(* ===== verification/DoFork.v ===== *)
(** * Forking: the child sees the memory of the parent

    The regions of the parent are duplicated one after the other.  [view] relates the
    space of the child to the memory the parent had when the fork began. *)
From S2P Require Import Prelude Pmm Vmm Process Sched Fork Strap Cow Heap HeapSpace ForkSpace ForkAlloc.

(** The word that user code reads at [v] (a multiple of 8). *)
Definition user_word (m : gmap Z Z) (root v : Z) : option Z :=
  (fun w => rd m (PTE2PA w + v mod PGSIZE)) <$> xlate m root v.

(** Address [v] lies in the page at [p]. *)
Definition on_page (p v : Z) : Prop := v / PGSIZE = p / PGSIZE.

Lemma read_only pa perm : Z.testbit perm 2 = false -> has (PA2PTE pa .| perm) PTE_W = false.
Proof.
  intros Hp. unfold has. replace (Z.land (PA2PTE pa .| perm) PTE_W) with 0; [done|]. symmetry. change PTE_W with (2 ^ 2). apply Z.bits_inj'. intros n Hn.
  rewrite Z.land_spec, Z.lor_spec, Z.bits_0. destruct (decide (n = 2)) as [->|Hne]; [|rewrite (Z.pow2_bits_false 2 n) by lia; by rewrite andb_false_r].
  rewrite Hp. unfold PA2PTE, u64. change 18446744073709551616 with (2 ^ 64). rewrite Z.mod_pow2_bits_low by lia. by rewrite Z.shiftl_spec_low by lia.
Qed.

Section Fork.
Variables (t0 : pstate) (l0 : list Z) (ppt : Z).
Hypothesis Hstart : vm_inv t0 l0 ppt.
Notation fork_at := (fork_at t0 l0 ppt).

(** A page that a fork does not touch. *)
Definition old_page (p : Z) : Prop := p mod PGSIZE = 0 /\ p ∉ l0 /\ ~ tables_of (mem t0) ppt p.

Lemma old_word t l sh p o : grown t0 l0 ppt t l sh -> old_page p -> 0 <= o < PGSIZE -> rd (mem t) (p + o) = rd (mem t0) (p + o).
Proof.
  intros Hg (Hp & Hl & Ht) Ho. apply (gr_mem _ _ _ _ _ _ Hg).
  - intros q Hq Hin. apply Hl. destruct (l0_page _ _ _ Hstart q Hq) as [(? & _) _]. unfold in_page in Hin. assert (p = q) as -> by klia. done.
  - intros q Hq Hin. apply Ht. destruct Hq as (π & Hok & Hπ). pose proof (pt_page _ _ (vm_pt _ _ _ Hstart) π q Hok Hπ) as (? & _).
    unfold in_page in Hin. assert (p = q) as -> by klia. by exists π.
Qed.

Section View.
Variable (cpt : Z).

(** What the child has at [v]: what the parent had, in a page of [vis] or in an old page that it cannot write. *)
Definition sees (t : pstate) (vis : list Z) (v : Z) : Prop :=
  match xlate (mem t0) ppt v with
  | None => xlate (mem t) cpt v = None
  | Some w0 => exists w, xlate (mem t) cpt v = Some w /\ (PTE2PA w ∈ vis \/ old_page (PTE2PA w) /\ has w PTE_W = false) /\
      forall o, 0 <= o < PGSIZE -> o mod 8 = 0 -> rd (mem t) (PTE2PA w + o) = rd (mem t0) (PTE2PA w0 + o)
  end.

+++++

### EXERCISE GOAL:
Which lines above run from the one containing "intros Hg (Hp" to the one containing "(** What the"? Give them again exactly, both ends included.

### ANSWER:
  intros Hg (Hp & Hl & Ht) Ho. apply (gr_mem _ _ _ _ _ _ Hg).
  - intros q Hq Hin. apply Hl. destruct (l0_page _ _ _ Hstart q Hq) as [(? & _) _]. unfold in_page in Hin. assert (p = q) as -> by klia. done.
  - intros q Hq Hin. apply Ht. destruct Hq as (π & Hok & Hπ). pose proof (pt_page _ _ (vm_pt _ _ _ Hstart) π q Hok Hπ) as (? & _).
    unfold in_page in Hin. assert (p = q) as -> by klia. by exists π.
Qed.

Section View.
Variable (cpt : Z).

(** What the child has at [v]: what the parent had, in a page of [vis] or in an old page that it cannot write. *)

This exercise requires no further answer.